ARCADE FIRE @ FUJI ROCK FESTIVAL ’14 LIVE REPORT
Profile of |FUJI ROCK FESTIVAL|
ARCADE FIRE
2014年7月26日(土) @ FUJI ROCK FESTIVAL ’14
やはりこのバンドはライブバンドだった!突如キラキラと光を反射させた銀色の熊が、ライブを待ち構える無数のオーディエンスの真ん中に現れ彼らのライブの始まりを告げる。2003年とまだ新しいバンドにも関わらず、今や世界中のフェスでメインアクトの一つとして引っ張りだことなっている彼らの6年ぶり、フジロックとしては初のステージの幕が開いた。
しかしこれだけの人数の音楽フリーク達が一つのバンドを見る為に一堂に会し熱狂する様は絶景である。それぞれの一日をそれぞれの場所で過ごしたフジロッカーズが四方八方からここGREEN STAGEに集まってくるわけですから。その前に全国各地から車や電車に乗ってここ苗場に集まってくるわけですから。なんと言いましょうか、一日の最後のARCADE FIREというご褒美をみんなで分かち合うようなそんな気持ちにさえなります。
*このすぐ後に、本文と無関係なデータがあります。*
(** A thread suspended by a wait and found on the ready queue later
    resumes with one of the wake statuses of a wait: ATOM_OK,
    ATOM_ERR_DELETED or ATOM_TIMEOUT, and not the last one ([timo = false])
    if it gave no timeout and no timer was pending for the event. *)
Lemma wait_resume_status timo e ev c tcb msk value timeout k :
  services_frame KS ->
  events k !! e = Some ev ->
  Z.land (flags ev) msk = 0 ->
  timeout >= 0 ->
  curr_tcb k = Some c ->
  tcb_ptr ev = None ->
  tcbs k !! c = Some tcb ->
  (timeout <> 0 ->
   (atomTimerRegister (timers k)
      (mkTimer atomEventTimerCallback_func (Some e) (timeout mod 2 ^ 32))).1
   = ATOM_OK) ->
  (timo = false ->
   timeout = 0
   /\ (forall e' ev', events k !! e' = Some ev' -> tcb_ptr ev' <> Some c)
   /\ (forall cb, cb ∈ timers k -> cb_data cb <> Some e)) ->
  c ∉ tcbReadyQ k ->
  exists k1,
    atomEventWait (Some e) msk value timeout k
    = Some (WaitSched c (store_value value 0) k1)
    /\ forall k2,
        env_steps c k1 k2 ->
        c ∈ tcbReadyQ k2 ->
        exists st value' k3,
          atomEventWait_resume e c (store_value value 0) k2
          = Some (st, value', k3)
          /\ wake_status_of_wait timo st.
Proof.
  intros frame Hev Hz Hto Hc Hfree Htcb Hreg Hzero Hnotready.
  eexists. split.
  { apply (atomEventWait_blocks e ev c tcb msk value timeout k); auto. }
  intros k2 Hsteps Hready.
  match type of Hsteps with env_steps c ?k1 k2 =>
    assert (Hinv : suspended_inv timo e c k1) end.
  { split; simpl.
    - rewrite lookup_insert_eq. eauto.
    - intros Htimo e' ev' cb He' Hc' Hcb Hdata.
      destruct (Hzero Htimo) as (Hto0 & Hnowait & Hnotimer).
      destruct (decide (timeout = 0)); [|contradiction].
      destruct (decide (e = e')) as [<-|Hne].
      + exact (Hnotimer cb Hcb Hdata).
      + rewrite lookup_insert_ne in He' by exact Hne.
        exact (Hnowait e' ev' He' Hc').
    - rewrite lookup_insert_eq. eexists. split; [reflexivity|].
      intros Hin. contradiction. }
  pose proof (suspended_inv_steps frame _ e c _ k2 Hsteps Hinv)
    as [[ev2 Hev2] _ (tcb2 & Htcb2 & Hst)].
  do 3 eexists.
  split; [apply (atomEventWait_resume_eq e ev2 c tcb2); assumption|].
  apply Hst, Hready.
Qed.
(** * website-absensi: the attendance tracker's core, embedded and verified

    The development follows the repository:
    - [JsObject], [Charts]   the chart aggregation of [GET /charts]
                             (server/routes/attendance.js);
    - [Json], [Joi], [Schemas]   the validation schemas of the classes,
                             students and attendance routers;
    - [ValidationSpec]       the validation rules in the words of the
                             specification;
    - [Supabase]             the relational store behind [req.supabase]
                             (supabase/migrations);
    - [JsString], [Js]       the strings and Numbers of JavaScript;
    - [Routes]               the request handlers that read and write the
                             store, and [db.getClassAttendanceForDate]
                             (src/lib/supabase.js);
    - [Dashboard], [Binary64]   the attendance rate of [loadDashboardData];
    - [Sample]               a small school for worked examples.
    The second half proves what the specification says of them.

    JavaScript values are modelled as the code has them: strings as
    [string], the UTF-8 bytes of the text, with their length in UTF-16
    code units; plain objects as association lists in property order,
    arrays as lists, Numbers that count things as [nat], Numbers that are
    divided and rounded, or read from a query string, as binary64
    values. What the code takes from its platform without defining it
    (the clock, date parsing, Joi's GUID pattern, the store's reading of
    uuid and date literals, the collation of names) is a [Variable] of
    the section that uses it. *)

From Stdlib Require Import List String Ascii Bool Arith ZArith QArith Qabs Lia.
From Stdlib Require Import DecimalString SpecFloat FloatOps PrimFloat Uint63.
From Stdlib Require Import Permutation Sorted.
Import ListNotations.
そんな中、軽快なドラムの4つ打ちと共に始まった80年代の雰囲気を漂わすエレクトロで壮大な曲”Reflektor”。バンド立ち上げオリジナルメンバーでもある男性ボーカルのWin Butlerと女性シンガーのRégine Chassagneが交互に歌い上げる。少しノスタルジックでありながらも未来さえも感じさせるステージの雰囲気が、なんだか煌びやかなオルゴールを見ているような感覚に。続く2曲目”Flashbulb Eyes”ではワールドミュージックを思わすようなパーカッションの緩いリズムと共にButlerが客席を煽る。気持ちの良いリズムとテンポのツボを熟知していて、エネルギッシュなアプローチを含みながらもオーディエンスの体を揺らし踊らす事に全てのエネルギーを注いでいるように思える。その為なら、ギター、ベース、ドラムの典型的なバンドサウンドに加え、パーカッション、アコーディオン、バイオリン、スティール・パン、使える楽器はメンバーが持ち替え使用し、それを見事なバランスでオーガナイズする事で、一つの楽曲が計り知れないクオリティーで成立する。当然それを目の当たりにしたオーディセンスは彼らの音に身を委ね踊り熱狂する。
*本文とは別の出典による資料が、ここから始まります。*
(** * The flowchart traversal engine of [backend/ai/assistant/flowchart.py]

    A shallow embedding of [FlowchartLLMFramework] (constructor,
    [llm_function], [run]) together with the Python values it handles:
    insertion-ordered dicts, pydantic model instances and their textual
    rendering.  The language-model calls [ask_text] / [ask_schema]
    (module [ai.llm]) are external; they enter as a collaborator record. *)

From Stdlib Require Import String Ascii List ZArith Bool Lia.
From Stdlib Require QArith.
From Stdlib Require Import DecimalString.
Import ListNotations.
Local Open Scope list_scope.
Local Open Scope string_scope.

Set Implicit Arguments.
Set Warnings "-register-all".

(** ** Python dicts: insertion-ordered association lists *)

Module PyDict.
Section Dict.
Variable V : Type.

Definition dict := list (string * V).

(** [d.get(k)] *)
Fixpoint get (d : dict) (k : string) : option V :=
  match d with
  | [] => None
  | (k', v) :: r => if String.eqb k' k then Some v else get r k
  end.

(** [d.get(k, dflt)] *)
Definition get_default (d : dict) (k : string) (dflt : V) : V :=
  match get d k with Some v => v | None => dflt end.

(** [d[k] = v]: an existing key keeps its position, a new key goes last. *)
Fixpoint set (d : dict) (k : string) (v : V) : dict :=
  match d with
  | [] => [(k, v)]
  | (k', v') :: r =>
      if String.eqb k' k then (k', v) :: r else (k', v') :: set r k v
  end.

Definition keys (d : dict) : list string := map fst d.
Definition values (d : dict) : list V := map snd d.

(** [k in d] *)
Definition mem (d : dict) (k : string) : bool :=
  match get d k with Some _ => true | None => false end.
End Dict.
End PyDict.

(** ** Python values *)

(** The values that flow between the collaborator and the engine.
    [PyModel] is an instance of a pydantic [BaseModel] subclass: its class
    name and its fields in declaration order. *)
Inductive pyval : Type :=
| PyNone
| PyBool (b : bool)
| PyInt (z : Z)
| PyStr (s : string)
| PyList (l : list pyval)
| PyDictV (items : list (string * pyval))
| PyModel (cls : string) (fields : list (string * pyval)).

Definition nl : string := String (ascii_of_nat 10) "".
Definition dquote : ascii := ascii_of_nat 34.

Fixpoint join (sep : string) (l : list string) : string :=
  match l with
  | [] => ""
  | [x] => x
  | x :: r => x ++ sep ++ join sep r
  end.

Definition hex_digit (n : nat) : ascii :=
  match n with
  | 0 => "0" | 1 => "1" | 2 => "2" | 3 => "3" | 4 => "4" | 5 => "5"
  | 6 => "6" | 7 => "7" | 8 => "8" | 9 => "9" | 10 => "a" | 11 => "b"
  | 12 => "c" | 13 => "d" | 14 => "e" | _ => "f"
  end%char.

Fixpoint contains_char (c : ascii) (s : string) : bool :=
  match s with
  | EmptyString => false
  | String c' r => Ascii.eqb c c' || contains_char c r
  end.

(** [repr] of a [str]: single quotes unless the text has a single quote and
    no double quote; the quote and the backslash are escaped, control
    characters are written as escapes.  Bytes above 127 (UTF-8 text) pass
    through unchanged. *)
Definition repr_char (quote c : ascii) : string :=
  let n := nat_of_ascii c in
  if Ascii.eqb c quote || Ascii.eqb c "\"%char then String "\"%char (String c "")
  else if Nat.eqb n 9 then "\t"
  else if Nat.eqb n 10 then "\n"
  else if Nat.eqb n 13 then "\r"
  else if Nat.ltb n 32 || Nat.eqb n 127 then
    String "\"%char (String "x"%char
      (String (hex_digit (n / 16)) (String (hex_digit (n mod 16)) "")))
  else String c "".

Fixpoint repr_chars (quote : ascii) (s : string) : string :=
  match s with
  | EmptyString => ""
  | String c r => repr_char quote c ++ repr_chars quote r
  end.

Definition repr_str (s : string) : string :=
  let quote :=
    if contains_char "'"%char s && negb (contains_char dquote s)
    then dquote else "'"%char in
  String quote (repr_chars quote s) ++ String quote "".

Definition repr_int (z : Z) : string := NilZero.string_of_int (Z.to_int z).

(** [repr(v)] *)
Fixpoint py_repr (v : pyval) : string :=
  match v with
  | PyNone => "None"
  | PyBool true => "True"
  | PyBool false => "False"
  | PyInt z => repr_int z
  | PyStr s => repr_str s
  | PyList l => "[" ++ join ", " (map py_repr l) ++ "]"
  | PyDictV items =>
      "{" ++ join ", "
        (map (fun kv => repr_str (fst kv) ++ ": " ++ py_repr (snd kv)) items)
      ++ "}"
  | PyModel cls fields =>
      cls ++ "(" ++ join ", "
        (map (fun kv => fst kv ++ "=" ++ py_repr (snd kv)) fields) ++ ")"
  end.

(** [str(v)], which is what an f-string field [{v}] produces. *)
Definition py_str (v : pyval) : string :=
  match v with
  | PyStr s => s
  | PyModel _ fields =>
      join " " (map (fun kv => fst kv ++ "=" ++ py_repr (snd kv)) fields)
  | _ => py_repr v
  end.

(** [model.dict()]: the fields in declaration order, nested models
    converted in turn. *)
Fixpoint to_dict (v : pyval) : pyval :=
  match v with
  | PyList l => PyList (map to_dict l)
  | PyDictV items => PyDictV (map (fun kv => (fst kv, to_dict (snd kv))) items)
  | PyModel _ fields =>
      PyDictV (map (fun kv => (fst kv, to_dict (snd kv))) fields)
  | _ => v
  end.

(** Whether [json.dumps] accepts the value: a model instance is not JSON
    serializable, the other values are when their items are. *)
Fixpoint json_serializable (v : pyval) : bool :=
  match v with
  | PyModel _ _ => false
  | PyList l => forallb json_serializable l
  | PyDictV items => forallb (fun kv => json_serializable (snd kv)) items
  | _ => true
  end.

(** [hasattr(v, "dict")] *)
Definition has_dict (v : pyval) : bool :=
  match v with PyModel _ _ => true | _ => false end.

(** [v.__class__.__name__] *)
Definition class_name (v : pyval) : string :=
  match v with
  | PyNone => "NoneType"
  | PyBool _ => "bool"
  | PyInt _ => "int"
  | PyStr _ => "str"
  | PyList _ => "list"
  | PyDictV _ => "dict"
  | PyModel cls _ => cls
  end.


(** ** Flowchart data *)

(** A pydantic model class, as passed for [pymodel=]. *)
Record field_info := {
  field_name : string;
  field_type : string;
  field_description : string }.

Record pymodel := {
  model_name : string;
  model_fields : list field_info }.

(** One entry of the flowchart dict.  A key that the dict literal leaves out
    is [None] here.  [type_], [iterator] and [collection] are the keys
    ["type"], ["iterator"] and ["collection"] of the loop nodes declared in
    [week_analyser.py]. *)
Record node := {
  text : option string;
  connections : option (PyDict.dict string);
  schema : option pymodel;
  temperature : option QArith_base.Q;
  type_ : option string;
  iterator : option string;
  collection : option string }.

Definition flowchart_t := PyDict.dict node.

(** [node.get("connections", {})] *)
Definition connections_of (n : node) : PyDict.dict string :=
  match connections n with Some c => c | None => [] end.

(** ** Exceptions and results *)

Inductive exn :=
| KeyError (key : string)
| StopIteration
| ValueError (msg : string)
| AttributeError (attr : string)
| TypeError (msg : string)
| IndexError (msg : string)
| LLMFailure (msg : string).

Inductive res (A : Type) :=
| Ok (a : A)
| Raise (e : exn).
Arguments Ok {A} a.
Arguments Raise {A} e.

(** ** The framework object *)

Record framework := {
  flowchart : flowchart_t;
  system_prompt : string;
  start_node : string;
  extracted : PyDict.dict pyval;
  visited_nodes : list string;
  decisions : PyDict.dict pyval;
  reasoning : PyDict.dict pyval }.

Definition set_extracted (f : framework) (d : PyDict.dict pyval) :=
  {| flowchart := flowchart f; system_prompt := system_prompt f;
     start_node := start_node f; extracted := d;
     visited_nodes := visited_nodes f; decisions := decisions f;
     reasoning := reasoning f |}.

Definition set_visited_nodes (f : framework) (l : list string) :=
  {| flowchart := flowchart f; system_prompt := system_prompt f;
     start_node := start_node f; extracted := extracted f;
     visited_nodes := l; decisions := decisions f;
     reasoning := reasoning f |}.

Definition set_decisions (f : framework) (d : PyDict.dict pyval) :=
  {| flowchart := flowchart f; system_prompt := system_prompt f;
     start_node := start_node f; extracted := extracted f;
     visited_nodes := visited_nodes f; decisions := d;
     reasoning := reasoning f |}.

Definition set_reasoning (f : framework) (d : PyDict.dict pyval) :=
  {| flowchart := flowchart f; system_prompt := system_prompt f;
     start_node := start_node f; extracted := extracted f;
     visited_nodes := visited_nodes f; decisions := decisions f;
     reasoning := d |}.

(** *** [__init__] *)

(** [any(node_id in n.get("connections", {}).values() for n in flowchart.values())] *)
Definition is_target (fc : flowchart_t) (node_id : string) : bool :=
  existsb
    (fun n => existsb (String.eqb node_id) (PyDict.values (connections_of n)))
    (PyDict.values fc).

(** The generator handed to [next]: the node ids, in declaration order, that
    no connection points to. *)
Definition start_candidates (fc : flowchart_t) : list string :=
  filter (fun node_id => negb (is_target fc node_id)) (PyDict.keys fc).

(** The object that [__init__] leaves once [start_node] is found. *)
Definition new_framework (fc : flowchart_t) (sys node_id : string) : framework :=
  {| flowchart := fc; system_prompt := sys; start_node := node_id;
     extracted := []; visited_nodes := []; decisions := []; reasoning := [] |}.

(** [FlowchartLLMFramework(flowchart, system_prompt)]: [next] takes the first
    candidate and raises [StopIteration] when there is none. *)
Definition init (fc : flowchart_t) (sys : string) : res framework :=
  match start_candidates fc with
  | [] => Raise StopIteration
  | node_id :: _ => Ok (new_framework fc sys node_id)
  end.

(** ** The collaborator and the state of a run *)

(** One call of [ask_text] or [ask_schema], with its arguments. *)
Inductive llm_call :=
| AskText (text system model : string) (temperature : QArith_base.Q)
| AskSchema (text system : string) (pymodel_ : pymodel) (model : string).

(** A record handed to loguru. *)
Inductive log_record :=
| LogError (e : exn)
| LogTraversal (input : string) (traversal : list (PyDict.dict pyval)).

Section Engine.

(** [constants.LLM_MODEL] *)
Variable LLM_MODEL : string.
しかし、世界基準のバンドは本当に器用で多彩。The lumineersなども同様、メンバーが一つの楽器だけに留まらず様々な楽器をステージ上で披露するのだ。デジタルレコーディングの技術が進歩しカーソル一つで音が動かせるこの時代。誰が楽器を弾いてるかも分からないような音源が出回っている中、こうしてステージで偽り無く再現出来るバンドが奏でる音の説得力は突き抜けている。特にこのバンドの核となっているのは最初に女性シンガーと紹介したRégineであろう。もちろん透き通った美声だけでもアーティストとしての十分な素質があるのにも関わらず、時に鍵盤を弾き、時にスティール・パンを叩き、最後にはドラマーと混ざりツインドラム。見ていてただただ圧巻である。演奏するというツールだけでも見ごたえ十分な上に、豪華なVJやステージのデコレーション、更にはRégineが客席中央のステージで歌い背後に怪しげな骸骨が迫真的なパフォーマンス。こういった細かいSHOW要素も彼らの音と完璧に融合されていて、一つのARCADE FIREのSHOWとしてパッケージされているのだ。特に4曲目”Rebellion”が終わった瞬間のステージライトが消えた瞬間に見えた夜空の星だって、彼らの計算内かどうかは分からないが、こういう偶然の産物である自然をも見方に付けるバンドにもう隙は一つも無い。この瞬間、昨年同じステージ初日でトリを飾ったNINE INCH NAILSの豪雨の中の雷を思い出した。
そして3曲行われたアンコールの最後はあの名曲”Wake Up”。あの光景は凄かったな。大合唱とはこういう事を言うのでしょう。心も体も一緒に自然と踊れてしまう本当の意味での”ダンス”という事を教えて貰ったような煌びやかで華やかで壮大なSHOWでした。フジロックの様々なステージで行われているバンドの要素が全て詰まったような完璧なパフォーマンスは間違いなくベストアクトでしょう。